Loosening Rules, China Allows Facial and Neck Tattoos to Join Army


BEIJING — Seeking to broaden its appeal to China’s better-educated and perhaps more hip youth, the People’s Liberation Army has dropped a longtime bar to enlisting in the service: now, recruits can sport tattoos on their faces and necks.

Moreover, enlistees may be chubbier or thinner than the rules had previously allowed.

The Defense Ministry announced the changes on Wednesday, five days after China’s legislature, the National People’s Congress, approved a relaxation of the rules for military service.
Recruits with facial or neck tattoos will now qualify for service if the decorations are no larger than two centimeters wide, or about 0.8 inches. The new weight rules permit a recruit to weigh as much as 25 percent more or 15 percent less than the army’s standard, as opposed to 20 and 10 percent in the past.

The ministry also began an effort to lure more university students to the military, offering them a 6,000 renminbi discount on annual tuition — around $944 — if they take a break from their studies to enlist.
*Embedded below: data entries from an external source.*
(** * Climate-Data-API: the statistics extractor, the clipper's naming and the
      antecedent precipitation index, embedded from the Python sources

    The development follows [src/data_processing.py], [src/utils.py] and
    [src/napi.py].  Floating-point numbers are idealised: a finite float is an
    exact rational ([Qc]), the not-a-number value is a constructor of its own,
    and rounding is decimal round-half-to-even on the exact value.  A power
    too large for a float raises, as [**] does in Python; infinities and
    binary rounding error are outside the model. *)

From Stdlib Require Import ZArith QArith Qcanon Qround Lqa Ascii String List Sorted Lia.
From stdpp Require Import base option list strings gmap.

Local Open Scope Z_scope.

(** ** Numbers: float64 values as exact rationals plus NaN *)

Module Num.

Inductive num : Type :=
| Fin (q : Qc)
| NaN.

Global Instance num_eq_dec : EqDecision num.
Proof. solve_decision. Defined.

Definition qc (n : Z) (d : positive) : Qc := Q2Qc (n # d).

Definition is_nan (x : num) : bool :=
  match x with NaN => true | Fin _ => false end.

Definition Qc_eqb (a b : Qc) : bool := Qeq_bool a b.
Definition Qc_leb (a b : Qc) : bool := Qle_bool a b.
Definition Qc_ltb (a b : Qc) : bool := negb (Qle_bool b a).

(** IEEE comparisons: every ordered comparison with NaN is false, [!=] with
    NaN is true. *)
Definition feqb (x y : num) : bool :=
  match x, y with Fin a, Fin b => Qc_eqb a b | _, _ => false end.
Definition fneb (x y : num) : bool := negb (feqb x y).
Definition fltb (x y : num) : bool :=
  match x, y with Fin a, Fin b => Qc_ltb a b | _, _ => false end.
Definition fgtb (x y : num) : bool := fltb y x.

Definition lift2 (f : Qc -> Qc -> Qc) (x y : num) : num :=
  match x, y with Fin a, Fin b => Fin (f a b) | _, _ => NaN end.

Definition fadd : num -> num -> num := lift2 Qcplus.
Definition fsub : num -> num -> num := lift2 Qcminus.
Definition fmul : num -> num -> num := lift2 Qcmult.
(** Division is only ever applied with a divisor the caller has checked to be
    nonzero (or the literals 25.40 and 5). *)
Definition fdiv : num -> num -> num := lift2 Qcdiv.

Definition fabs (x : num) : num :=
  match x with
  | Fin a => Fin (if Qc_ltb a 0%Qc then Qcopp a else a)
  | NaN => NaN
  end.

(** [rint]: nearest integer, ties to the even one. *)
Definition rint (q : Qc) : Z :=
  let f := Qfloor q in
  let r := (q - Q2Qc (inject_Z f))%Qc in
  let half := qc 1 2 in
  if Qc_ltb r half then f
  else if Qc_ltb half r then f + 1
  else if Z.even f then f else f + 1.
(** X4.  What a successful [update_topic] returns is what [get_topic]
    reads afterwards: the new content when one was given, the new
    completion flag when one was given, in the same record. *)
Theorem update_then_get_topic git (w w' : World) (course_id module_id topic_id : Z)
    (updates : TopicUpdate) (result : TopicMeta * string) :
  update_topic git course_id module_id topic_id updates w = (w', Returned result) ->
  get_topic course_id module_id topic_id w' = (w', Returned result).
Proof.
  unfold update_topic. run.
  destruct (find_course course_id (index_json (store w))) as [course_ref|] eqn:Hc;
    run; [|done].
  destruct (course_json (store w) !! meta_file_of (r_slug course_ref))
    as [meta|] eqn:Hmeta; run; [|done].
  destruct (find_module module_id (c_modules meta)) as [module|] eqn:Hm; run; [|done].
  destruct (find_topic topic_id (m_topics module)) as [topic|] eqn:Ht; run; [|done].
  assert (forall v : World,
            index_json (store v) = index_json (store w) ->
            course_json (store v) !! meta_file_of (r_slug course_ref) = Some meta ->
            get_topic course_id module_id topic_id v
            = (v, Returned (topic,
                    default "" (topic_md (store v)
                                  !! topic_path (r_slug course_ref) (t_file topic)))))
    as Hsame.
  { intros v Hidx Hrec. unfold get_topic. run. rewrite Hidx, Hc. run.
    rewrite Hrec. run. rewrite Hm. run. by rewrite Ht. }
  assert (forall (v : World) completed,
            index_json (store v) = index_json (store w) ->
            course_json (store v) !! meta_file_of (r_slug course_ref)
            = Some (meta_with_completed module_id topic_id completed meta) ->
            get_topic course_id module_id topic_id v
            = (v, Returned (with_completed completed topic,
                    default "" (topic_md (store v)
                                  !! topic_path (r_slug course_ref) (t_file topic)))))
    as Hflag.
  { intros v completed Hidx Hrec. unfold get_topic. run. rewrite Hidx, Hc. run.
    rewrite Hrec. run. cbn [meta_with_completed with_modules c_modules].
    unfold find_module. rewrite (find_update_first _ _ _ module) by done.
    run. cbn [with_topics m_topics].
    unfold find_topic. rewrite (find_update_first _ _ _ topic) by done.
    reflexivity. }
  destruct (tu_content updates) as [content|]; run.
  - destruct (bool_decide _); run; [|done].
    commit_step git w1 o Hst1. destruct o as [ok|e]; run; [|done].
    destruct (tu_completed updates) as [completed|]; run.
    + rewrite Hst1. commit_step git w2 o2 Hst2. destruct o2 as [ok2|e2]; run; [|done].
      intros [= <- <-]. apply Hflag; rewrite Hst2; cbn [index_json course_json];
        [done | apply lookup_insert_eq].
    + intros [= <- <-]. apply Hsame; rewrite Hst1; cbn [index_json course_json]; done.
  - destruct (tu_completed updates) as [completed|]; run.
    + commit_step git w2 o2 Hst2. destruct o2 as [ok2|e2]; run; [|done].
      intros [= <- <-]. apply Hflag; rewrite Hst2; cbn [index_json course_json];
        [done | apply lookup_insert_eq].
    + intros [= <- <-]. by apply Hsame.
Qed.
(** * panel.param: the Param pane and the ParamMethod pane

    A shallow embedding of [panel/param.py]: the widget type resolver
    ([Param.widget_type]), the widget builder ([Param.widget]), the widget
    tree orchestrator ([Param._ordered_params], [Param._get_widgets],
    [Param._update_widgets], [Param.__init__]), the bidirectional link
    manager (the closures [link_widget] and [link] of [Param.widget]) and
    the re-evaluator ([ParamMethod._update_pane]).

    Python values are modelled by the inductive type [value]; numbers
    (precedences, thresholds, bounds) are rationals, compared with the
    boolean tests of [QArith]; a not-a-number float has no counterpart.
    Dictionaries keyed by strings are [gmap string _]; the [OrderedDict]
    of built widgets is an association list. *)

From Stdlib Require Import QArith.
From stdpp Require Import gmap strings list sorting.

(** ** Python values *)

(** The classes of [panel.widgets] that [param.py] names, and any other
    widget class a caller may supply. *)
Inductive wclass :=
| Button | LiteralInput | ColorPicker | Select | Checkbox | FloatSlider
| IntSlider | RangeSlider | MultiSelect | StaticText | Toggle | TextInput
| DatetimeInput | DateRangeSlider
| WOther (n : nat).

(** The classes of the [param] library that [Param._mapping] names, the
    root [object], and any other class (an unregistered class of the
    library such as [Dynamic], or a subclass defined by a user). *)
Inductive pclass :=
| P_object | P_Parameter | P_Action | P_Color | P_Dict | P_Selector
| P_ObjectSelector | P_FileSelector | P_Boolean | P_Number | P_Integer
| P_Range | P_String | P_ListSelector | P_Date | P_DateRange
| POther (n : nat).

#[global] Instance wclass_eq_dec : EqDecision wclass.
Proof. solve_decision. Defined.

#[global] Instance pclass_eq_dec : EqDecision pclass.
Proof. solve_decision. Defined.

Inductive value :=
| VNone
| VBool (b : bool)
| VNum (q : Q)
| VStr (s : string)
| VList (l : list value)
| VDict (d : list (string * value))
| VParameterized (id : nat)        (* a Parameterized object, by identity *)
| VCallable (id : nat)             (* a function or bound method *)
| VWidgetClass (c : wclass)        (* a widget class *)
| VWidgetInst (c : wclass) (id : nat). (* a ready-made widget instance *)

(** Truth value of a Python object, as [if x:] tests it. *)
Definition truthy (v : value) : bool :=
  match v with
  | VNone => false
  | VBool b => b
  | VNum q => negb (Qeq_bool q 0)
  | VStr s => negb (String.eqb s EmptyString)
  | VList l => match l with [] => false | _ => true end
  | VDict d => match d with [] => false | _ => true end
  | _ => true
  end.

(** [v is None]. *)
Definition is_None (v : value) : bool :=
  match v with VNone => true | _ => false end.

(** The identity of a value that is a Parameterized instance or class:
    widgets and widget classes are Parameterized too. *)
Inductive ident :=
| IdObject (id : nat)
| IdClass (c : wclass)
| IdInst (c : wclass) (id : nat).
Lemma index_of_None key files :
  ∀ start, index_of key files start = None ↔ ∀ f, f ∈ files → ManifestFile.Key f ≠ key.
Proof.
  induction files as [|f files IH]; intros start; simpl.
  - split; [|done]. intros _ f Hf. by apply elem_of_nil in Hf.
  - case_decide as Hf.
    + split; [done|]. intros H. exfalso. apply (H f); [left|done].
    + rewrite IH. split.
      * intros H g [->|Hg]%elem_of_cons; [done|by apply H].
      * intros H g Hg. apply H. by right.
Qed.

(** After [getOrcReader] the entry of the key holds the index found by the
    scan of the manifest, or its former index when the scan finds none. *)
Lemma getOrcReader_entry_idx o w key ext :
  ∃ file',
    orcFilesByKey (getOrcReader o w key ext).1.1 !! key = Some file' ∧
    orcFile.idx file'
    = default (orcFile.idx (entry_for o key)) (index_of key (Files (manifest o)) 0).
Proof.
  unfold getOrcReader, entry_for.
  destruct (orcFilesByKey o !! key) as [file|] eqn:Hl; rewrite ?manifest_store;
    (destruct (index_of key (Files (manifest o)) 0) as [idx|] eqn:Hidx;
     getOrcReader_cases; eexists; (split; [apply store_lookup|]); done).
Qed.

(** X13. After an ORC request the cache entry of the key records the
    position of the first file of the manifest that has this key. A key
    that the manifest does not list is not refused: its entry is created
    all the same and keeps the index it had, 0 for a new entry. *)
Theorem ORC_request_records_index o w key ext :
  Format (manifest o) = "ORC" →
  ∃ file',
    orcFilesByKey (GetManifestFileReader o w key ext).1.1 !! key = Some file' ∧
    (∀ i f,
       Files (manifest o) !! i = Some f → ManifestFile.Key f = key →
       (∀ j g, j < i → Files (manifest o) !! j = Some g → ManifestFile.Key g ≠ key) →
       orcFile.idx file' = Z.of_nat i) ∧
    ((∀ f, f ∈ Files (manifest o) → ManifestFile.Key f ≠ key) →
     orcFile.idx file' = orcFile.idx (entry_for o key)).
Proof.
  intros Hfmt. unfold GetManifestFileReader. rewrite decide_True by done.
  destruct (getOrcReader_entry_idx o w key ext) as (file' & Hl & Hidx).
  exists file'. split; [done|]. rewrite Hidx. split.
  - intros i f Hi Hk Hfirst.
    destruct (index_of key (Files (manifest o)) 0) as [idx|] eqn:Hio; simpl.
    + apply index_of_Some in Hio as (i' & f' & -> & Hi' & Hk' & Hfirst').
      destruct (Nat.lt_trichotomy i i') as [Hlt|[->|Hgt]]; [|lia|].
      * by destruct (Hfirst' i f Hlt Hi).
      * by destruct (Hfirst i' f' Hgt Hi').
    + exfalso. eapply index_of_None; [exact Hio| |exact Hk].
      by eapply list_elem_of_lookup_2.
  - intros Hnone. apply index_of_None with (start := 0%Z) in Hnone. by rewrite Hnone.
Qed.
(** One frame: the loop returns 1 exactly on the accepted token strings. *)
Lemma unify_accepts (n j : nat) (fp T sf : list Z) :
  bytes T -> features_of T sf ->
  (j + n = length fp)%nat -> (j + n = length T)%nat ->
  exists b : bool, unify n j fp T sf = Some b /\
                   (b = true <-> accepts (drop j fp) (drop j T)).
Proof.
  intros HT Hsf. revert j. induction n as [|n IH]; intros j Hfp HlT; cbn [unify].
  - exists true. split; [reflexivity|]. rewrite !drop_ge by lia.
    split; [intros _; constructor | reflexivity].
  - destruct (lookup_lt_is_Some_2 fp j) as [f Hf]; [lia|].
    destruct (lookup_lt_is_Some_2 T j) as [t Ht]; [lia|].
    destruct (Forall2_lookup_l _ _ _ _ _ Hsf Ht) as (s & Hs & d & Hd & ->).
    pose proof (bytes_lookup _ _ _ HT Ht) as Hbt.
    rewrite (drop_S _ _ _ Hf), (drop_S _ _ _ Ht).
    unfold load. rewrite Hf. cbn [mbind option_bind].
    destruct (IH (S j)) as (b & Hb & Hacc); [lia|lia|].
    destruct (Z.eqb_spec f 0) as [->|Hf0].
    + rewrite Hs. cbn [mbind option_bind]. exists (fe d =? 0). split; [reflexivity|].
      rewrite Z.eqb_eq, (dict_fe_zero t d Hbt Hd). split.
      * intros ->. constructor.
      * intros Ha. inversion Ha; subst; [reflexivity | contradiction].
    + destruct (Z.eqb_spec (Z.land f F_XLIT) 0) as [Hx|Hx]; cbn [negb].
      * rewrite Hs. cbn [mbind option_bind].
        destruct (Z.eqb_spec (Z.land (fe d) f) 0) as [Hm|Hm].
        -- exists false. split; [reflexivity|]. split; [discriminate|].
           intros Ha. inversion Ha as [| |f' t' fp' T' _ Hsm _]; subst; [contradiction|].
           unfold slot_match in Hsm. rewrite (proj2 (Z.eqb_eq _ _) Hx) in Hsm.
           destruct Hsm as (d' & Hd' & Hne). rewrite Hd in Hd'. inversion Hd'; subst d'.
           contradiction.
        -- exists b. split; [exact Hb|]. rewrite Hacc. split.
           ++ intros Ha. constructor; [exact Hf0| |exact Ha].
              unfold slot_match. rewrite (proj2 (Z.eqb_eq _ _) Hx). eauto.
           ++ intros Ha. inversion Ha; subst; [contradiction | assumption].
      * rewrite Ht. cbn [mbind option_bind].
        destruct (Z.eqb_spec (Z.land f 255) t) as [Hm|Hm]; cbn [negb].
        -- exists b. split; [exact Hb|]. rewrite Hacc. split.
           ++ intros Ha. constructor; [exact Hf0| |exact Ha].
              unfold slot_match. rewrite (proj2 (Z.eqb_neq _ _) Hx). exact Hm.
           ++ intros Ha. inversion Ha; subst; [contradiction | assumption].
        -- exists false. split; [reflexivity|]. split; [discriminate|].
           intros Ha. inversion Ha as [| |f' t' fp' T' _ Hsm _]; subst; [contradiction|].
           unfold slot_match in Hsm. rewrite (proj2 (Z.eqb_neq _ _) Hx) in Hsm.
           contradiction.
Qed.

(** All frames: the first accepting frame returns 1. *)
Lemma try_frames_accepts (frames : list (list Z)) (T sf : list Z) :
  bytes T -> features_of T sf -> length T = MAXH ->
  Forall (fun fp => length fp = MAXH) frames ->
  (try_frames frames T sf = Some 1 /\ exists fp, fp ∈ frames /\ accepts fp T) \/
  (try_frames frames T sf = Some 0 /\ ~ exists fp, fp ∈ frames /\ accepts fp T).
Proof.
  intros HT Hsf HlT. induction 1 as [|fp frames Hfp Hrest IH]; cbn [try_frames].
  - right. split; [reflexivity|]. intros (fp & Hin & _). inversion Hin.
  - destruct (unify_accepts MAXH 0 fp T sf HT Hsf) as (b & Hb & Hacc);
      [rewrite Hfp; reflexivity | rewrite HlT; reflexivity |].
    rewrite !drop_0 in Hacc. rewrite Hb. cbn [mbind option_bind]. destruct b.
    + left. split; [reflexivity|]. exists fp. split; [left | apply Hacc; reflexivity].
    + destruct IH as [[He (fp' & Hin & Ha)]|[He Hno]]; rewrite He.
      * left. split; [reflexivity|]. exists fp'. split; [right; exact Hin | exact Ha].
      * right. split; [reflexivity|]. intros (fp' & Hin & Ha).
        apply elem_of_cons in Hin as [->|Hin].
        -- apply Hacc in Ha. discriminate.
        -- apply Hno. eauto.
Qed.

Lemma trigg_syntax_cases (T : list Z) :
  length T = MAXH -> bytes T ->
  (trigg_syntax T = Some 1 /\ exists fp, fp ∈ Frame /\ accepts fp T) \/
  (trigg_syntax T = Some 0 /\ ~ exists fp, fp ∈ Frame /\ accepts fp T).
Proof.
  intros HlT HT. unfold trigg_syntax.
  destruct (load_features_of MAXH 0 T HT) as (sf & Hsf & Hf); [rewrite HlT; reflexivity|].
  rewrite drop_0 in Hf. rewrite Hsf. cbn [mbind option_bind].
  apply try_frames_accepts; auto.
  eapply Forall_impl; [exact Frame_rows|]. intros fp [H _]. exact H.
Qed.


(** ** trigg_gen *)

Lemma land_255_byte (x : Z) : is_byte (Z.land x 255).
Proof.
  unfold is_byte. change 255 with (Z.ones 8). rewrite Z.land_ones by lia.
  apply Z.mod_pos_bound. lia.
Qed.
(* ===== verification/Rsaeuro.v ===== *)
(** * Rsaeuro: the public header of the library (src/QBase/RSAEuro/rsaeuro.h)

    Status codes, algorithm identifiers, size limits and the structures the
    modules share. *)

From S2P Require Import Prelude.

Definition DA_MD2 : Z := 2.
Definition DA_SHS : Z := 3.
Definition DA_MD4 : Z := 4.
Definition DA_MD5 : Z := 5.

Definition EA_DES_CBC : Z := 1.
Definition EA_DES_EDE2_CBC : Z := 2.
Definition EA_DES_EDE3_CBC : Z := 3.
Definition EA_DESX_CBC : Z := 4.

Definition MIN_RSA_MODULUS_BITS : Z := 508.
Definition MAX_RSA_MODULUS_BITS : Z := 1024.
Definition MAX_RSA_MODULUS_LEN : nat := 128.
Definition MAX_RSA_PRIME_LEN : nat := 64.
Definition MAX_DIGEST_LEN : nat := 20.
Definition MAX_SIGNATURE_LEN : Z := 128.
Definition MAX_ENCRYPTED_KEY_LEN : Z := 128.

Definition ENCODED_CONTENT_LEN (len : Z) : Z := 4 * len / 3 + 3.
Definition ENCRYPTED_CONTENT_LEN (len : Z) : Z := ENCODED_CONTENT_LEN (len + 8).
Definition DECODED_CONTENT_LEN (len : Z) : Z := 3 * len / 4 + 1.
Definition MAX_PEM_SIGNATURE_LEN : Z := ENCODED_CONTENT_LEN MAX_SIGNATURE_LEN.
Definition MAX_PEM_ENCRYPTED_KEY_LEN : Z := ENCODED_CONTENT_LEN MAX_ENCRYPTED_KEY_LEN.

Definition RE_CONTENT_ENCODING : Z := 0x0400.
Definition RE_DATA : Z := 0x0401.
Definition RE_DIGEST_ALGORITHM : Z := 0x0402.
Definition RE_ENCODING : Z := 0x0403.
Definition RE_KEY : Z := 0x0404.
Definition RE_KEY_ENCODING : Z := 0x0405.
Definition RE_LEN : Z := 0x0406.
Definition RE_MODULUS_LEN : Z := 0x0407.
Definition RE_NEED_RANDOM : Z := 0x0408.
Definition RE_PRIVATE_KEY : Z := 0x0409.
Definition RE_PUBLIC_KEY : Z := 0x040a.
Definition RE_SIGNATURE : Z := 0x040b.
Definition RE_SIGNATURE_ENCODING : Z := 0x040c.
Definition RE_ENCRYPTION_ALGORITHM : Z := 0x040d.
Definition ID_OK : Z := 0.

(** The random structure. *)
Record R_RANDOM_STRUCT := mkRandom {
  bytesNeeded : Z; rstate : list Z; outputAvailable : nat; output : list Z }.

(** Keys are fixed-width big-endian byte strings. *)
Record R_RSA_PUBLIC_KEY := mkPublicKey {
  pub_bits : Z; pub_modulus : list Z; pub_exponent : list Z }.

Record R_RSA_PRIVATE_KEY := mkPrivateKey {
  priv_bits : Z; priv_modulus : list Z; publicExponent : list Z; priv_exponent : list Z;
  prime0 : list Z; prime1 : list Z; primeExponent0 : list Z; primeExponent1 : list Z;
  coefficient : list Z }.

Record R_RSA_PROTO_KEY := mkProtoKey { proto_bits : Z; useFermat4 : bool }.

(** Diffie-Hellman parameters. *)
Record R_DH_PARAMS := mkDHParams { dh_prime : list Z; dh_primeLen : nat; dh_generator : list Z; dh_generatorLen : nat }.
Lemma NN_Mult_row_zero k t : words t -> zero_from k t ->
  let r := upd t k (w32 (nth k t 0 + 0)) in
  words r /\ nn (S k) r = nn k t /\ skipn (S k) r = skipn (S k) t.
Proof.
  intros Ht Hz r. subst r.
  assert (E : upd t k (w32 (nth k t 0 + 0)) = t).
  { rewrite Z.add_0_r, w32_small by auto with words. clear. revert k.
    induction t as [|x t IH]; intros [|k]; cbn [upd nth]; auto. now rewrite IH. }
  rewrite E. splits; auto. rewrite nn_snoc, (Hz k) by lia. lia.
Qed.

Lemma NN_Mult_loop_spec bDigits cDigits b c t :
  words b -> words c -> words t -> zero_from cDigits t ->
  let r := NN_Mult_loop b c t bDigits cDigits in
  words r /\ zero_from (bDigits + cDigits) r /\
  nn (bDigits + cDigits) r = nn cDigits t + nn bDigits b * nn cDigits c.
Proof.
  intros Hb Hc. revert b t Hb; induction bDigits as [|k IH]; intros b t Hb Ht Hz;
    cbn [NN_Mult_loop plus]; [splits; auto; cbn [nn]; lia|].
  set (t' := if negb (hd 0 b =? 0) then _ else _).
  assert (R : words t' /\ nn (S cDigits) t' = nn cDigits t + hd 0 b * nn cDigits c /\
              skipn (S cDigits) t' = skipn (S cDigits) t).
  { subst t'. destruct (Z.eqb_spec (hd 0 b) 0) as [E|E]; cbn [negb].
    - pose proof (NN_Mult_row_zero cDigits t Ht Hz) as (? & ? & ?). rewrite E. splits; auto; lia.
    - rewrite <- (Z.add_0_r (_ + _)).
      apply NN_Mult_row_spec; auto with words. }
  destruct R as (W & V & Sk). clearbody t'.
  assert (Z' : zero_from cDigits (tl t')).
  { intros i Hi. rewrite nth_tl, (nth_skipn_eq t' t (S cDigits)) by (auto; lia). apply Hz. lia. }
  specialize (IH (tl b) (tl t') ltac:(auto with words) ltac:(auto with words) Z') as (W' & Z'' & V').
  splits; [auto with words| |].
  - intros [|i] Hi; [lia|]. cbn [nth]. apply Z''. lia.
  - rewrite (nn_S (k + cDigits)), (nn_S k b). cbn [hd tl]. rewrite V'.
    rewrite nn_S in V. lia.
Qed.

Lemma nn_zero_from n m t : (n <= m)%nat -> zero_from n t -> nn m t = nn n t.
Proof.
  intros Hle Hz. induction Hle as [|m Hle IH]; [auto|]. rewrite nn_snoc, IH, Hz by lia. lia.
Qed.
--> Although military service is technically compulsory, the draft is seldom needed because there are more than enough volunteers to fill the ranks of the 2.3-million member force. The newly relaxed rules seek to attract better-educated recruits for a military that increasingly relies on technically sophisticated weaponry.

Tattoos, in particular, were once scorned, but they have become faddish among the savvier urban youth that the People’s Liberation Army hopes to attract.

There is a precedent: China’s most famous tattoo belonged to a Southern Song dynasty general, Yue Fei, who served in the 12th century. Folklore states that he once quit the army and returned home after his field marshal deserted, only to be berated by his mother for turning his back on his country.

On that back, she then tattooed the words, “loyalty to the nation.” Yue Fei returned to battle and became one of the nation’s most celebrated warriors before being framed by a rival and executed.